Through comprehensive analysis, we delineated the complex regulatory roles of these hub genes in periodontitis pathogenesis, demonstrating both positive and negative correlations within the disease landscape. The study identifies ANXA1 and SLC11A1 as particularly significant genetic risk factors associated with periodontitis susceptibility. Our integrative approach combining single-cell RNA sequencing with Mendelian randomization provides a powerful framework for establishing causal relationships between candidate genes and disease pathology. These findings offer valuable insights into the immunological underpinnings of periodontitis and suggest potential therapeutic targets for drug repurposing strategies.

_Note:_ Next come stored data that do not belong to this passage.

(** Importing one message. *)
Lemma process_labels at_ d mb uid raw fl idate d' i ins :
  process_one_message e at_ d a mb uid raw fl idate = Ok (d', (i, ins)) ->
  message_labels d' = <[(i, mb) := LabelRow uid fl]> (message_labels d).
Proof.
  unfold process_one_message. intros Hp. destruct (parse_message e raw) as [p |]; [| done].
  destruct (at_error at_); [done |].
  destruct (upsert_message at_ d a p idate) as [[d1 [i1 ins1]] |] eqn:Eu; [| done].
  destruct (upsert_label d1 i1 mb uid fl) as [d2 |] eqn:El; [| done].
  apply upsert_label_ok in El as [-> _]. destruct (upsert_message_frame _ _ _ _ _ _ _ _ Eu) as (_ & _ & Hls & _).
  destruct (ins1 && _); [destruct (write_attachments e p); [| done] |]; injection Hp as <- <- _; cbn; by rewrite Hls.
Qed.

Lemma told_count c d d' n msg ins sk fl :
  told c d -> later d d' -> c_processed c = Z.of_nat n -> ie_source ie !! n = Some msg ->
  accounted e a n msg d' -> 0 <= fl -> ins + sk + fl = 1 -> (fl = 0 -> stored e d' a (im_raw msg)) ->
  (quiet ie d0 -> tables_ok d -> tables_ok d' /\ rows_of d' = rows_of d + ins) -> told (count c ins sk fl) d'.
Proof.
  intros [T1 T2 T3 T4 T5 T6] Hl Hp Hn Hacc Hfl Hsum Hst Hrows. pose proof (lookup_lt_Some _ _ _ Hn) as Hlt.
  split; cbn; [by etrans | lia | lia | | |].
  - intros i m Hi Hlt'. destruct (decide (i = n)) as [-> | Hne]; [by rewrite Hn in Hi; injection Hi as <- |].
    eapply accounted_later; [exact Hl | apply T4; [done | lia]].
  - intros i m Hz Hi Hlt'. destruct (decide (i = n)) as [-> | Hne].
    + rewrite Hn in Hi. injection Hi as <-. apply Hst. lia.
    + eapply stored_later; [apply (lt_grows _ _ Hl) | apply (T5 i m); [lia | done | lia]].
  - intros Q. destruct (T6 Q) as [Hok Hr]. destruct (Hrows Q Hok) as [? ->]. split; [done | lia].
Qed.

(** The numbering of one folder moves on; the others keep theirs. *)
Lemma folders_next r d name mb c r' :
  folders_ok r -> rn_mailbox_ids r !! name = Some mb -> rn_uid_counters r !! name = Some c ->
  rn_store r' = d -> rn_mailbox_ids r' = rn_mailbox_ids r ->
  rn_uid_counters r' = <[name := c + 1]> (rn_uid_counters r) -> mailboxes d = mailboxes (rn_store r) ->
  (forall mid m l, message_labels d !! (mid, m) = Some l ->
     message_labels (rn_store r) !! (mid, m) = Some l \/ m = mb /\ l_uid l = c + 1) ->
  (forall m u f, failed_messages d !! (a, m, u) = Some f ->
     is_Some (failed_messages (rn_store r) !! (a, m, u)) \/ m = mb /\ u <= c + 1) ->
  folders_ok r'.
Proof.
  intros F Hid Hc Hd Hids Huids Hmbs Hlabs Hpills. destruct (fo_open _ F _ _ Hid) as (c0 & m & Hc0 & Hm & _ & Hn & _).
  split; rewrite Hd, Hids, ?Hmbs; [| apply F]. intros name' mb' Hid'.
  destruct (fo_open _ F _ _ Hid') as (c' & m' & Hc' & Hm' & Ha' & Hn' & Hlab & Hpill). rewrite Huids.
  assert (Hcase : (name' = name /\ mb' = mb /\ c' = c) \/ (name' <> name /\ mb' <> mb)).
  { destruct (decide (name' = name)) as [-> | Hne]; [left; split_and!; congruence | right; split; [done |]].
    intros ->. rewrite Hm in Hm'. injection Hm' as <-. congruence. }
  destruct Hcase as [(-> & -> & ->) | [Hne Hnb]].
  - exists (c + 1), m'. rewrite lookup_insert_eq. split_and!; [done.. | |].
    + intros mid l [Hl | [_ ->]]%Hlabs; [| done]. pose proof (Hlab _ _ Hl). lia.
    + intros u f [[f' Hf] | [_ Hu]]%Hpills; [| done]. pose proof (Hpill _ _ Hf). lia.
  - exists c', m'. rewrite lookup_insert_ne by done. split_and!; [done.. | |].
    + intros mid l [Hl | [-> _]]%Hlabs; [by eapply Hlab | done].
    + intros u f [[f' Hf] | [-> _]]%Hpills; [by eapply Hpill | done].
Qed.

Lemma import_one_ok n msg r r' :
  import_one ie a n msg r = Ok r' -> run_ok n r -> is_Some (rn_mailbox_ids r !! im_mailbox_name msg) ->
  ie_source ie !! n = Some msg -> run_ok (S n) r'.
Proof.
  intros Hi [T C F P] [mb Hmb] Hn. destruct (fo_open _ F _ _ Hmb) as (c & m & Hc & Hm & Ha & Hnm & Hlab & Hpill).
  unfold import_one in Hi. rewrite Hmb, Hc in Hi. cbn [default from_option id] in Hi.
  destruct (process_one_message _ _ _ _ _ _ _ _ _) as [[d [i ins]] | [| cls]] eqn:Ep; [| done |].
  - injection Hi as <-. pose proof (process_labels _ _ _ _ _ _ _ _ _ _ Ep) as Hls.
    assert (Hrows : quiet ie d0 -> tables_ok (rn_store r) -> tables_ok d /\ rows_of d = rows_of (rn_store r) + (if ins then 1 else 0)).
    { intros [Hrace _] Hok. by eapply process_tables_ok. }
    apply process_spec in Ep as (Hb & Hg & Harch & _).
    assert (Hacc : accounted e a n msg d).
    { exists mb, m. destruct Hb as (_ & -> & _). auto. }
    split; cbn; [| done | | destruct ins; cbn; lia].
    + destruct ins; (eapply told_count; [exact T | by apply later_bookkeeping | done | done | done | lia | lia | |]);
        try done; intros _; by eapply archived_stored.
    + eapply (folders_next r d); try done; [apply Hb | |].
      * intros mid m' l. rewrite Hls. intros [[[= <- <-] <-] | [_ Hl]]%lookup_insert_Some; [by right | by left].
      * destruct Hb as (_ & _ & -> & _). intros m' u f Hf. left. eauto.
  - set (dr := rollback _ _) in Hi. destruct (raise_at _ _) as [[] |]; [| done].
    set (uid := default _ (failed_uid _ _ _ _ _)) in Hi.
    destruct (record_failed_message _ _ _ _ _ _ _ _) as [d |] eqn:Er; [| done]. injection Hi as <-.
    destruct (rollback_frame (on_process e (Z.of_nat n)) (rn_store r)) as [Hb Hg]. fold dr in Hb, Hg.
    assert (Hdr : dr = rollback (on_process e (Z.of_nat n)) (rn_store r)) by done. clearbody dr.
    destruct Hb as (Hb1 & Hmbs & Hfs & Hb4).
    assert (Huid : uid <= c + 1 /\ forall f, failed_messages dr !! (a, mb, uid) = Some f -> f_raw_sha256 f = sha256 e (im_raw msg)).
    { unfold uid. destruct (failed_uid _ _ _ _ _) as [u |] eqn:Eu; cbn [from_option id].
      - destruct (failed_uid_some _ _ _ _ _ _ Eu) as (f & Hf & Hs). rewrite Hf. split.
        + rewrite Hfs in Hf. pose proof (Hpill _ _ Hf). lia.
        + intros f' [= <-]. done.
      - split; [lia |]. intros f Hf. rewrite Hfs in Hf. pose proof (Hpill _ _ Hf). lia. }
    destruct Huid as [Hle Hsame].
    destruct (record_failed_later _ _ _ _ _ _ _ _ _ Er Hsame) as [Hl Hrec].
    pose proof (record_failed_spec _ _ _ _ _ _ _ _ _ Er) as (_ & Hmb' & Hms' & Hls' & _ & Hothers & _).
    assert (Hl0 : later (rn_store r) d) by (etrans; [apply later_bookkeeping; [| exact Hg] | exact Hl]; done).
    assert (Hacc : accounted e a n msg d).
    { exists mb, m. split; [by rewrite Hmb', Hmbs |]. split_and!; [done.. |].
      destruct Hrec as [? | Hrec]; [by right; right | right; left; by exists uid]. }
    split; cbn; [| done | | lia].
    + eapply told_count; [exact T | exact Hl0 | done | done | done | lia | lia | lia |].
      intros [Hrace _] [Hok1 Hok2]. unfold tables_ok, rows_of. rewrite Hms', Hls', Hdr. cbn.
      rewrite Hrace, map_union_empty. split; [done | lia].
    + eapply (folders_next r d); try done; [by rewrite Hmb', Hmbs | |].
      * rewrite Hls', Hdr. intros mid m' l Hlb. by left.
      * intros m' u f Hf. destruct (decide ((a, m', u) = (a, mb, uid))) as [[= -> ->] | Hne]; [by right |].
        left. rewrite (Hothers _ Hne), Hfs in Hf. eauto.
Qed.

The identified hub genes appear to influence immune cell infiltration patterns, presenting opportunities for developing targeted interventions based on individual genetic profiles.

This investigation demonstrates three key methodological strengths that enhance causal inference. First, we systematically incorporated extensive genomic data on gene expression and immune cell characteristics using a two-sample Mendelian randomization approach, with subsequent validation of potential causal associations in two distinct population cohorts. Second, by applying current MR-Contamination Mixture protocols, we implemented rigorous quality thresholds by removing exposures with F-statistics below 10 and fewer than 3 SNPs, thereby enabling robust assessment of horizontal pleiotropy via Egger regression and MR-PRESSO analyses. Third, the exclusive use of European-ancestry GWAS datasets combined with geographically matched LD reference panels effectively mitigated population stratification biases and minimized residual confounding from population substructure.

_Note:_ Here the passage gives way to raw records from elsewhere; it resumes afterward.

(* ===== verification/Chunking.v ===== *)
(** * Cutting text into chunks ([search/chunking.py], [search/text_empty.py])

    Quoted replies and signatures are cut off with five regular expressions,
    whitespace is normalised, and what is left is split into overlapping
    windows of tokens.  The tokenizer is a parameter: [encode] may raise (the
    library refuses text that spells one of its special tokens). *)
From S2P Require Import Prelude PyStr Datetime MailStore.

(** ** The regular expressions

    Every pattern is a sequence of atoms.  For [search] only the leftmost
    start matters, so a pattern is the question whether it matches here. *)
Inductive atom :=
  | One (p : Z -> bool)
  | Star (p : Z -> bool)
  | Plus (p : Z -> bool)
  | Bol                      (* [^] with MULTILINE *)
  | Eol.                     (* [$] with MULTILINE *)

Class Tokenizer := { encode_tokens : pystr -> res fault (list Z); decode_tokens : list Z -> pystr }.

Record search_config := ChunkConfig {
  chunk_size_tokens : Z; chunk_overlap_tokens : Z;
  chunk_strip_quoted_replies : bool; chunk_strip_signatures : bool;
  extractor_max_extracted_chars : Z;
  embed_worker_batch_size : Z; embed_worker_max_chunk_retries : Z; embed_worker_chunk_batch_size : Z;
  embed_worker_failure_report_interval_s : Z;
  body_lang_enabled : bool; body_lang_detect_batch_size : Z;
}.

Inductive chunk_kind := KindHeader | KindBody | KindAttachment.
#[export] Instance chunk_kind_eq_dec : EqDecision chunk_kind.
Proof. solve_decision. Defined.
#[export] Instance chunk_kind_countable : Countable chunk_kind.
Proof.
  refine (inj_countable' (fun k => match k with KindHeader => 0 | KindBody => 1 | KindAttachment => 2 end)
    (fun n => if n =? 0 then KindHeader else if n =? 1 then KindBody else KindAttachment) _).
  by intros [].
Defined.
Record ChunkSpec := Chunk { ck_kind : chunk_kind; ck_chunk_idx : Z; ck_text : pystr; ck_token_count : Z }.

Module Chunking.
Definition NL : Z := 10.
Definition eol (s : pystr) : bool := match s with [] => true | c :: _ => c =? NL end.

(** [matches pat bol s]: [pat] matches a prefix of [s]; [bol] says that [s]
    starts a line. *)
Fixpoint matches (pat : list atom) (bol : bool) (s : pystr) : bool :=
  match pat with
  | [] => true
  | One p :: pat => match s with c :: s => p c && matches pat (c =? NL) s | [] => false end
  | Bol :: pat => bol && matches pat bol s
  | Eol :: pat => eol s && matches pat bol s
  | Star p :: pat =>
      (fix star (bol : bool) (s : pystr) : bool :=
         matches pat bol s || match s with c :: s => p c && star (c =? NL) s | [] => false end) bol s
  | Plus p :: pat =>
      match s with
      | c :: s => p c && (fix star (bol : bool) (s : pystr) : bool :=
          matches pat bol s || match s with c :: s => p c && star (c =? NL) s | [] => false end) (c =? NL) s
      | [] => false
      end
  end.
(** The start of the leftmost match. *)
Fixpoint search (pat : list atom) (bol : bool) (s : pystr) : option nat :=
  if matches pat bol s then Some O
  else match s with [] => None | c :: s => S <$> search pat (c =? NL) s end.

(** An ASCII letter under IGNORECASE also matches the characters whose lower
    case or simple folding it is. *)
Definition ci (c ch : Z) : bool :=
  (lower_char ch =? lower_char c) ||
  ((lower_char c =? 105) && ((ch =? 304) || (ch =? 305))) ||       (* i *)
  ((lower_char c =? 107) && (ch =? 8490)) ||                        (* k *)
  ((lower_char c =? 115) && (ch =? 383)).                           (* s *)
Definition ilit (s : string) : list atom := (fun c => One (ci c)) <$> lit s.
Definition clit (s : string) : list atom := (fun c => One (Z.eqb c)) <$> lit s.
Definition dot : Z -> bool := fun c => negb (c =? NL).
Definition sp : Z -> bool := is_space_char.

(** [_QUOTE_HEADER_PATTERNS] *)
Definition QUOTE_HEADER_PATTERNS : list (list atom) :=
  [ [Bol] ++ ilit "On " ++ [Plus dot] ++ ilit "," ++ [One sp; Plus dot; One sp] ++ ilit "wrote:" ++ [Star sp; Eol];
    [Bol] ++ ilit "Am " ++ [Plus dot; One sp] ++ ilit "schrieb" ++ [One sp; Plus dot] ++ ilit ":" ++ [Star sp; Eol];
    [Bol] ++ ilit "El " ++ [Plus dot] ++ ilit "," ++ [One sp; Plus dot; One sp] ++ ilit "escribi" ++
      [One (fun c => (c =? 111) || (c =? 79) || (c =? 243) || (c =? 211))] ++ ilit ":" ++ [Star sp; Eol];
    [Bol] ++ ilit "-----" ++ [Star sp] ++ ilit "Original Message" ++ [Star sp] ++ ilit "-----" ++ [Star sp; Eol];
    [Bol] ++ clit "From:" ++ [Plus dot; One (Z.eqb NL)] ++ clit "Sent:" ++ [Plus dot; One (Z.eqb NL)] ++
      clit "To:" ++ [Plus dot] ].
(** [_SIGNATURE_DELIM]: [^-- ?$] *)
Definition SIGNATURE_DELIMS : list (list atom) :=
  [ [Bol] ++ clit "--" ++ [Eol]; [Bol] ++ clit "-- " ++ [Eol] ].

(** The leftmost start of any of the patterns. *)
Definition earliest (pats : list (list atom)) (s : pystr) : option nat :=
  foldl (fun best pat =>
    match search pat true s, best with
    | Some i, Some b => Some (if (i <? b)%nat then i else b)
    | Some i, None => Some i
    | None, _ => best
    end) None pats.
Definition cut (at_ : option nat) (s : pystr) : pystr := match at_ with Some i => take i s | None => s end.

(** How much [_ARROW_QUOTE_LINE] ([^\s*>.*$]) takes at the start of a line. *)
Fixpoint to_eol (s : pystr) : nat := match s with c :: s => if c =? NL then O else S (to_eol s) | [] => O end.
Fixpoint arrow_length (s : pystr) : option nat :=
  match s with
  | [] => None
  | c :: s => if c =? 62 then Some (S (to_eol s)) else if sp c then S <$> arrow_length s else None
  end.
(** [_ARROW_QUOTE_LINE.sub]: [skip] characters of a match are still to go. *)
Fixpoint drop_arrow_lines (skip : nat) (bol : bool) (s : pystr) : pystr :=
  match s with
  | [] => []
  | c :: s' =>
      match skip with
      | S skip => drop_arrow_lines skip (c =? NL) s'
      | O => match (if bol then arrow_length s else None) with
             | Some (S n) => drop_arrow_lines n (c =? NL) s'
             | _ => c :: drop_arrow_lines O (c =? NL) s'
             end
      end
  end.

Definition strip_quoted_replies (body : pystr) : pystr :=
  drop_arrow_lines O true (cut (earliest QUOTE_HEADER_PATTERNS body) body).
Definition strip_signature (body : pystr) : pystr := cut (earliest SIGNATURE_DELIMS body) body.

(** ** Whitespace *)

(** The characters at which [str.splitlines] breaks. *)
Definition is_line_break (c : Z) : bool :=
  ((10 <=? c) && (c <=? 13)) || ((28 <=? c) && (c <=? 30)) || (c =? 133) || (c =? 8232) || (c =? 8233).
(** The lines, with what follows the last break as the last of them. *)
Fixpoint raw_lines (s : pystr) : list pystr :=
  match s with
  | [] => [[]]
  | c :: s' =>
      if is_line_break c then
        match s' with
        | d :: s'' => if (c =? 13) && (d =? 10) then [] :: raw_lines s'' else [] :: raw_lines s'
        | [] => [[]; []]
        end
      else match raw_lines s' with l :: ls => (c :: l) :: ls | [] => [[c]] end
  end.
Definition splitlines (s : pystr) : list pystr :=
  let ls := raw_lines s in
  match last ls with Some [] => removelast ls | _ => ls end.

Definition is_inline (c : Z) : bool := (c =? 32) || (c =? 9).
(** [_WS_INLINE.sub]: a run of blanks and tabs becomes one blank. *)
Fixpoint squeeze_inline (in_run : bool) (s : pystr) : pystr :=
  match s with
  | [] => []
  | c :: s =>
      if is_inline c then if in_run then squeeze_inline true s else 32 :: squeeze_inline true s
      else c :: squeeze_inline false s
  end.
(** [_WS_BLANKLINES.sub]: three or more newlines become two. *)
Fixpoint squeeze_newlines (run : nat) (s : pystr) : pystr :=
  match s with
  | [] => []
  | c :: s =>
      if c =? NL then if (run <? 2)%nat then NL :: squeeze_newlines (S run) s else squeeze_newlines run s
      else c :: squeeze_newlines O s
  end.
Definition normalize_whitespace (text : pystr) : pystr :=
  strip (squeeze_newlines O (join [NL] ((fun line => strip (squeeze_inline false line)) <$> splitlines text))).

(** [text_empty.is_blank] *)
Definition is_blank (text : pystr) : bool := match text with [] => true | _ => forallb is_space_char text end.

(** ** Chunks *)
Definition HEADER_BODY_INTRO_TOKENS : nat := 200.

Section chunks.
Context `{Tokenizer} `{Datetime T}.

(** [MessageRow] *)
Record MessageRow := Message {
  ms_subject : option pystr; ms_from_addr : option pystr; ms_from_name : option pystr;
  ms_to_addrs : option (list pystr); ms_date_sent : option T; ms_body_text : option pystr;
}.

(** The windows of the loop of [split_by_tokens] from [start] on. *)
Fixpoint windows (fuel : nat) (size step : nat) (rest : list Z) : list (list Z) :=
  match fuel, rest with
  | S fuel, _ :: _ =>
      take size rest :: if (length rest <=? size)%nat then [] else windows fuel size step (drop step rest)
  | _, _ => []
  end.
Definition split_by_tokens (text : pystr) (size overlap : Z) : res fault (list pystr) :=
  if size <=? 0 then Err (OtherError (lit "ValueError"))
  else if (overlap <? 0) || (size <=? overlap) then Err (OtherError (lit "ValueError"))
  else
    let* tokens := encode_tokens text in
    if Z.of_nat (length tokens) <=? size then Ok (match text with [] => [] | _ => [text] end)
    else Ok (decode_tokens <$> windows (length tokens) (Z.to_nat size) (Z.to_nat (size - overlap)) tokens).

(** A Python string is true when it is there and not empty. *)
Definition truthy (s : option pystr) : option pystr := match s with Some (_ :: _) => s | _ => None end.
Definition or_empty (s : option pystr) : pystr := default [] s.

Definition header_text (msg : MessageRow) (body_for_intro : pystr) : res fault pystr :=
  let subject := match truthy (ms_subject msg) with Some s => [lit "Subject: " ++ s] | None => [] end in
  let from := match truthy (ms_from_name msg), truthy (ms_from_addr msg) with
              | None, None => []
              | Some name, _ =>
                  [lit "From: " ++ strip (name ++ lit " <" ++
                     match ms_from_addr msg with Some a => a | None => lit "None" end ++ lit ">")]
              | None, Some addr => [lit "From: " ++ strip addr]
              end in
  let to := match ms_to_addrs msg with Some ((_ :: _) as l) => [lit "To: " ++ join (lit ", ") l] | _ => [] end in
  let date := match ms_date_sent msg with Some t => [lit "Date: " ++ isoformat t] | None => [] end in
  let* intro := encode_tokens body_for_intro in
  let intro_tokens := take HEADER_BODY_INTRO_TOKENS intro in
  let body := match intro_tokens with [] => [] | _ => [decode_tokens intro_tokens] end in
  Ok (join (lit " | ") (subject ++ from ++ to ++ date ++ body)).

Fixpoint number_chunks (kind : chunk_kind) (idx : Z) (pieces : list pystr) : res fault (list ChunkSpec) :=
  match pieces with
  | [] => Ok []
  | piece :: pieces =>
      let* tokens := encode_tokens piece in
      let* rest := number_chunks kind (idx + 1) pieces in
      Ok (Chunk kind idx piece (Z.of_nat (length tokens)) :: rest)
  end.

Definition chunk_attachment_text (text : pystr) (cfg : search_config) : res fault (list ChunkSpec) :=
  match normalize_whitespace text with
  | [] => Ok []
  | text =>
      let text := if extractor_max_extracted_chars cfg <? Z.of_nat (length text)
                  then slice_to (extractor_max_extracted_chars cfg) text ++ NL :: lit "[truncated]"
                  else text in
      let* pieces := split_by_tokens text (chunk_size_tokens cfg) (chunk_overlap_tokens cfg) in
      number_chunks KindAttachment 0 pieces
  end.

Definition message_body (msg : MessageRow) (cfg : search_config) : pystr :=
  let raw := or_empty (ms_body_text msg) in
  let raw := if chunk_strip_quoted_replies cfg then strip_quoted_replies raw else raw in
  let raw := if chunk_strip_signatures cfg then strip_signature raw else raw in
  normalize_whitespace raw.

Definition chunk_message (msg : MessageRow) (cfg : search_config) : res fault (list ChunkSpec) :=
  let body := message_body msg cfg in
  let* header := header_text msg body in
  let* header_tokens := encode_tokens header in
  let first := Chunk KindHeader 0 header (Z.of_nat (length header_tokens)) in
  let* body_tokens := match body with [] => Ok [] | _ => encode_tokens body end in
  if (length body_tokens <=? HEADER_BODY_INTRO_TOKENS)%nat then Ok [first]
  else
    let remainder := decode_tokens (drop HEADER_BODY_INTRO_TOKENS body_tokens) in
    let* pieces := split_by_tokens remainder (chunk_size_tokens cfg) (chunk_overlap_tokens cfg) in
    let* rest := number_chunks KindBody 0 pieces in
    Ok (first :: rest).
End chunks.
Arguments MessageRow : clear implicits.
End Chunking.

Several limitations warrant consideration in this study. The statistical sensitivity of our findings may be limited by sample size constraints, particularly in the FinnGen dataset. Furthermore, the restricted ethnic diversity in our study populations may affect the external validity of our results across different demographic groups. The biological functions of identified hub genes require further elucidation through larger and more ethnically diverse periodontitis cohorts. Importantly, the precision of exposure assessment significantly influences MR estimates, necessitating additional mechanistic studies to clarify the functional roles of candidate genes in periodontitis pathogenesis.

Conclusion

In summary, our investigation elucidated the immunological underpinnings of periodontitis through comprehensive analysis of immune cell subsets and molecular pathways using single-cell RNA sequencing and Mendelian randomization approaches. The identified candidate genes, especially ANXA1, SLC11A1 and CD79B, demonstrated significant causal relationships with periodontitis susceptibility. Furthermore, our results indicated these key genes exhibit distinctive expression profiles within immune cell networks and signaling cascades during periodontal pathogenesis. Subsequent studies should prioritize: (1) deciphering the precise molecular mechanisms through which these genes contribute to disease progression, (2) assessing their utility as prognostic biomarkers for early risk stratification, and (3) investigating targeted gene modulation strategies to bolster innate immune responses against periodontal pathogens.